Work instruction: Starting at the line that contains "(** ** detail: depth of the implied tree *)" and ending at the line that contains "let value := Z.lor value (Z.shiftr value 4)", the lines below are to be given again exactly, with nothing added.

Extracted entries:

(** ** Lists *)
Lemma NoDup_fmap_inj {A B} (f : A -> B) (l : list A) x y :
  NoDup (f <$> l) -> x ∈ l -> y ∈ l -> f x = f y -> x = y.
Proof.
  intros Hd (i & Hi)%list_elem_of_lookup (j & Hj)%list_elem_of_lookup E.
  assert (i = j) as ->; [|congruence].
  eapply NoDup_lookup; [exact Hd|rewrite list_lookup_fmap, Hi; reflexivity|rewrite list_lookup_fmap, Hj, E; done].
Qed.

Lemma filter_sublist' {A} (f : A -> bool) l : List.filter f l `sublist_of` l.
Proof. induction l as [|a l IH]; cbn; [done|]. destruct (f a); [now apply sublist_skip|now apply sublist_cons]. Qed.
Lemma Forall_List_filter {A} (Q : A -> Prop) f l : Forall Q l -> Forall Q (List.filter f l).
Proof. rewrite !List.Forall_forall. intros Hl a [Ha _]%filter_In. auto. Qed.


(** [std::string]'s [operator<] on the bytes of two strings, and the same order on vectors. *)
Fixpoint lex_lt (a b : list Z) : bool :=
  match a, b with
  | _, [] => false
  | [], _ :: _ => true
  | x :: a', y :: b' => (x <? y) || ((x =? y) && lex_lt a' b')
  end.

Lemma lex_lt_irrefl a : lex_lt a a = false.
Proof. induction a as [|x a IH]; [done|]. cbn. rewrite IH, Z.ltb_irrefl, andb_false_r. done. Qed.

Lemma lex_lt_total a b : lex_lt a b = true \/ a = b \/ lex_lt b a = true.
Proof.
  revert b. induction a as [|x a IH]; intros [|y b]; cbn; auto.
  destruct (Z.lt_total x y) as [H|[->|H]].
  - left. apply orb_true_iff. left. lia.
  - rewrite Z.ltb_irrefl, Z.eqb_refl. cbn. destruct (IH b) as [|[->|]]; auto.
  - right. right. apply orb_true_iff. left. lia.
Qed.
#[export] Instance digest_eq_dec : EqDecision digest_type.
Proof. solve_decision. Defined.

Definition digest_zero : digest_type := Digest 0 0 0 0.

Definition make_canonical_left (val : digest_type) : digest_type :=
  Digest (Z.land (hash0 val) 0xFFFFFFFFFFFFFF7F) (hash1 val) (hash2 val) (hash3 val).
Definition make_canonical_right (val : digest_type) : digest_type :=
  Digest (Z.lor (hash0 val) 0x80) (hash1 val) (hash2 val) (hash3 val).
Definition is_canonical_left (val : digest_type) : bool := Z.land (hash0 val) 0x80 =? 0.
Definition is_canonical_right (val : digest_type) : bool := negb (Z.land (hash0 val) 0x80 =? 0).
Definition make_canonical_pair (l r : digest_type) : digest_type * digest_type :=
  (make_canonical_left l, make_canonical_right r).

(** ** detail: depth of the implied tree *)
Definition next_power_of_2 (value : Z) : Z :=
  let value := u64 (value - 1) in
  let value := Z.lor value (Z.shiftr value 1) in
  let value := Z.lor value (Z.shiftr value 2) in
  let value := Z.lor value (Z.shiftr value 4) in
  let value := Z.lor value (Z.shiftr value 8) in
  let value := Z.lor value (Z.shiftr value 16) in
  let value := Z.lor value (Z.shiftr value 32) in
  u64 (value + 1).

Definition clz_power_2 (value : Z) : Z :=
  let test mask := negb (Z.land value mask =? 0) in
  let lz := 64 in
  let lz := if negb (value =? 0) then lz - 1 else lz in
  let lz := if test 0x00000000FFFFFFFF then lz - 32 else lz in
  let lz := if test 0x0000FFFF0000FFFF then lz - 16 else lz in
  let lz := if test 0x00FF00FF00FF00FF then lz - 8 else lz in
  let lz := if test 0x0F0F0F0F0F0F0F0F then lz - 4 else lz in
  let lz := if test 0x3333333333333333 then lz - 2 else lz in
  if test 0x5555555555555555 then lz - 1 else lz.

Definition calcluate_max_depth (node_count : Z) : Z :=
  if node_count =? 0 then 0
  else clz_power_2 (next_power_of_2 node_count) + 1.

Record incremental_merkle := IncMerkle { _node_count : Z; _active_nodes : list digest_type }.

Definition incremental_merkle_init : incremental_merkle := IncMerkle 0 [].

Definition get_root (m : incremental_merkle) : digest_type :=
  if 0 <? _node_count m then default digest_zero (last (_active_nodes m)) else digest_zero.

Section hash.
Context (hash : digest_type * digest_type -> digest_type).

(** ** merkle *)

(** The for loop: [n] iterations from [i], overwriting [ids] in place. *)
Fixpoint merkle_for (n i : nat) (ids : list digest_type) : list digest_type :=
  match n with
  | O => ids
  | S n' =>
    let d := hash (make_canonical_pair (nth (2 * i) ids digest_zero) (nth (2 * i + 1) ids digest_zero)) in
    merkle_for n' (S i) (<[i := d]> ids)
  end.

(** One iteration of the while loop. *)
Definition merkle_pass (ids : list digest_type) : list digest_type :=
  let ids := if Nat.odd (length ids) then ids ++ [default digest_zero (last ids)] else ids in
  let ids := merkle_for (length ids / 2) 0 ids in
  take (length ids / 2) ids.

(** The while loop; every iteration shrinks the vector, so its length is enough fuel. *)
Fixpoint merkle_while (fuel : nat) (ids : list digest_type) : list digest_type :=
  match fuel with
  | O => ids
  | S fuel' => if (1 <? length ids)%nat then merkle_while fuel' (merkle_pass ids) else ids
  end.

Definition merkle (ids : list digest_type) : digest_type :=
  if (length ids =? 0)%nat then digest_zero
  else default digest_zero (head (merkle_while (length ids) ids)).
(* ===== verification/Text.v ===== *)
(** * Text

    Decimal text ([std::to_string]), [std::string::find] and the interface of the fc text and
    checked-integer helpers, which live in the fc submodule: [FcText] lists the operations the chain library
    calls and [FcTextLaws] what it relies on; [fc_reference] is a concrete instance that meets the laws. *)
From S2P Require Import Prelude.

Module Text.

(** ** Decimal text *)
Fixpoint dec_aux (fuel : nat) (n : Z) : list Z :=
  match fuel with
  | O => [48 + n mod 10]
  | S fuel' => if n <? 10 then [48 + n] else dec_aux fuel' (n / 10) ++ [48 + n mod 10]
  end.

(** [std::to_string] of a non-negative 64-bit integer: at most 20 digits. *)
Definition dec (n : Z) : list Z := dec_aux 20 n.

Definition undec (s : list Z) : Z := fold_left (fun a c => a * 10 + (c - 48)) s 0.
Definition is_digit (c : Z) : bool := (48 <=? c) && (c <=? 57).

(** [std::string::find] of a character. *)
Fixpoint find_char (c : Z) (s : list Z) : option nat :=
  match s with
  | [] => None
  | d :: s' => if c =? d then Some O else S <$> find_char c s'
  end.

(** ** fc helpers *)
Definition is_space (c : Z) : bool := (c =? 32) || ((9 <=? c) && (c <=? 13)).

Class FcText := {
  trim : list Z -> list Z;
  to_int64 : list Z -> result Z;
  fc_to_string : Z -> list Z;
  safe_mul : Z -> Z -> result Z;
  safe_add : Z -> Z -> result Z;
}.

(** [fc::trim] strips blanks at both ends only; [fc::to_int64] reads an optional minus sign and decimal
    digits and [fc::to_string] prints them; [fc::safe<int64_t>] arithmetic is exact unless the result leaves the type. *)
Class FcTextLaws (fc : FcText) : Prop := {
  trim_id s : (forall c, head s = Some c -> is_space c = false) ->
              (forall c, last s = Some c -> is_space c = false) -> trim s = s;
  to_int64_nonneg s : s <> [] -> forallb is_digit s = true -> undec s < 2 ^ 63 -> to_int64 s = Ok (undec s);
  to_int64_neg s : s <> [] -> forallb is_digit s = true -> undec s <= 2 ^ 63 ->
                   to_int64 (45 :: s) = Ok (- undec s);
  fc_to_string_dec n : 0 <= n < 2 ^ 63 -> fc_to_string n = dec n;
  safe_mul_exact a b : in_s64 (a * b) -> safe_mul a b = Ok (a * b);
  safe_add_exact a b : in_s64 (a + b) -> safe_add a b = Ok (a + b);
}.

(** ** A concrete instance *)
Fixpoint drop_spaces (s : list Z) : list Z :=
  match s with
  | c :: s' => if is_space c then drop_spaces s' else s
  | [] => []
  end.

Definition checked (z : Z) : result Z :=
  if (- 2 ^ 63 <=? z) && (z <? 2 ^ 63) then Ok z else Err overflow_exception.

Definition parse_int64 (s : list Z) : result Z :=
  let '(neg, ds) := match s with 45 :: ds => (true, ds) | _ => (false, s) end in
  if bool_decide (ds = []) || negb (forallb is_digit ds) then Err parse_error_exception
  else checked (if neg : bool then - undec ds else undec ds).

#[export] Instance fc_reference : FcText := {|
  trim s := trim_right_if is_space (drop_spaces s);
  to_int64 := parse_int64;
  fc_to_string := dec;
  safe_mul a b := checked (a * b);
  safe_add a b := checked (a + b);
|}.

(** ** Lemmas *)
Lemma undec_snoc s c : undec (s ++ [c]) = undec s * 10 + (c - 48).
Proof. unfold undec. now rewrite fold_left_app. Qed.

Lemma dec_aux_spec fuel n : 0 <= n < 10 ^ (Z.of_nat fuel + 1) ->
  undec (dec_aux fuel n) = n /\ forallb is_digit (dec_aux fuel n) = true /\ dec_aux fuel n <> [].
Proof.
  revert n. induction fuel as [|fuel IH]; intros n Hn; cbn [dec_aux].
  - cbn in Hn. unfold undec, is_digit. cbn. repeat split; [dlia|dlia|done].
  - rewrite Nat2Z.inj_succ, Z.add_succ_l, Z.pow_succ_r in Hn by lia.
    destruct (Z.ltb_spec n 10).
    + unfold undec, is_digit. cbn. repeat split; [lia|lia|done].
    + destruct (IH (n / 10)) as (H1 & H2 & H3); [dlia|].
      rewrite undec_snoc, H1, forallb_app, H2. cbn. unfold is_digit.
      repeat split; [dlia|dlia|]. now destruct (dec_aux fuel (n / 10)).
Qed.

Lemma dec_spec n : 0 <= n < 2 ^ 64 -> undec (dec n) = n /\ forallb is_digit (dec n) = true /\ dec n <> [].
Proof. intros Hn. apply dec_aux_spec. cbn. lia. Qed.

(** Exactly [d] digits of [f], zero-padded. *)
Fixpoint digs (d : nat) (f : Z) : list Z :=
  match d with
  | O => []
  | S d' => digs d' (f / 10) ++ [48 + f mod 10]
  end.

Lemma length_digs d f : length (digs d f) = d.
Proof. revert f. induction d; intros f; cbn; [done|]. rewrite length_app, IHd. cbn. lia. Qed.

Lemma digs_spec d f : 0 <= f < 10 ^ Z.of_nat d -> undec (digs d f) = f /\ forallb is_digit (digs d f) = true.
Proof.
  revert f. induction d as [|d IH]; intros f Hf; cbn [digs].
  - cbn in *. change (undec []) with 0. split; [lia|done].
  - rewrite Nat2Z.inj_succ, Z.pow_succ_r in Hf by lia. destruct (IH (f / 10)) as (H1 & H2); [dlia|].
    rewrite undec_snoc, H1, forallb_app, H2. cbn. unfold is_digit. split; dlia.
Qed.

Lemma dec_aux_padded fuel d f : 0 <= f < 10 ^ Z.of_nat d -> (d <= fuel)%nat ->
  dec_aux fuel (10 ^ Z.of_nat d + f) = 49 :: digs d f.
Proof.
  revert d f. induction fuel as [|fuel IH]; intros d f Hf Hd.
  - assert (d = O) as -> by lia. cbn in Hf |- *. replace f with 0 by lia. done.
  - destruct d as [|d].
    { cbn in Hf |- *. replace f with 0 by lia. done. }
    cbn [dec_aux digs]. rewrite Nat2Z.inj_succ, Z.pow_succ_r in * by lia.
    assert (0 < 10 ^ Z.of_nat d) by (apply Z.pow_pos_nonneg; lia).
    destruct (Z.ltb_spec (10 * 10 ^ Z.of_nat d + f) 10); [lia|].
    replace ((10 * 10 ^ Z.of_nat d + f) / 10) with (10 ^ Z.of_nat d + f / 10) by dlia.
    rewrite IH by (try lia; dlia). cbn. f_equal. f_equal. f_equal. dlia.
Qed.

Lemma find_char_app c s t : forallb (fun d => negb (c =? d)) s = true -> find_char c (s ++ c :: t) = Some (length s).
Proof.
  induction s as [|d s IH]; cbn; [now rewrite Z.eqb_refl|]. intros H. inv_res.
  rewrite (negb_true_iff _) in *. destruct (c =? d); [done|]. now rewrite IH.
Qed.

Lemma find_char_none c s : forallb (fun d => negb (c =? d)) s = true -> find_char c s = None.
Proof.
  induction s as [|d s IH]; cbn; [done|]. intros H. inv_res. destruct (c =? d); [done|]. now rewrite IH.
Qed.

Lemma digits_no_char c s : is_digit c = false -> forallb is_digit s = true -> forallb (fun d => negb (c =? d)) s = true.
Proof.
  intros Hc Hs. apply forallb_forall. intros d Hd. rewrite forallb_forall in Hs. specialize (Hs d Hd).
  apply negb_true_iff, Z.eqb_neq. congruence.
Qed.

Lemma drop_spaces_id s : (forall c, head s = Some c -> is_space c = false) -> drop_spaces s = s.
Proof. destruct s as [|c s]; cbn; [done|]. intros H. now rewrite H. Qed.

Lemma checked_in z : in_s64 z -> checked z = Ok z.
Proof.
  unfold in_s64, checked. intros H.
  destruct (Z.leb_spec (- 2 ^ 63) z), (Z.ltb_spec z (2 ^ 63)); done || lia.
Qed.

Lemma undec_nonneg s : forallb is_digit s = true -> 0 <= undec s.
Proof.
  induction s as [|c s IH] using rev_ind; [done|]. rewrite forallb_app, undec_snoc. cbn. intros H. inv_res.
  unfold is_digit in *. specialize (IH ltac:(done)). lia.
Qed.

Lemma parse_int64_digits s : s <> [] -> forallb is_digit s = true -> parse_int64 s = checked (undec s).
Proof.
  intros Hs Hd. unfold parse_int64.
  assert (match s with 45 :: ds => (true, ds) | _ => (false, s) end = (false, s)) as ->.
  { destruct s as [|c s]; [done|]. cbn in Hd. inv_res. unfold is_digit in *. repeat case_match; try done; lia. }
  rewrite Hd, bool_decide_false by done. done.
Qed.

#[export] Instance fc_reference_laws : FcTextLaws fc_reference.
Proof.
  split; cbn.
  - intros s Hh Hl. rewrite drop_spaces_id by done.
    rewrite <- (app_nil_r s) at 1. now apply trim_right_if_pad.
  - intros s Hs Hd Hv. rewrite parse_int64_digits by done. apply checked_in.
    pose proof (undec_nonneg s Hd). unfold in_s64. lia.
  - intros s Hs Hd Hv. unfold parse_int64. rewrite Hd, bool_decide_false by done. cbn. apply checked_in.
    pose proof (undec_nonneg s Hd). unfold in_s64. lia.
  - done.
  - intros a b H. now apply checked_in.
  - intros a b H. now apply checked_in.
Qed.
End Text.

Answer for the task:
(** ** detail: depth of the implied tree *)
Definition next_power_of_2 (value : Z) : Z :=
  let value := u64 (value - 1) in
  let value := Z.lor value (Z.shiftr value 1) in
  let value := Z.lor value (Z.shiftr value 2) in
  let value := Z.lor value (Z.shiftr value 4) in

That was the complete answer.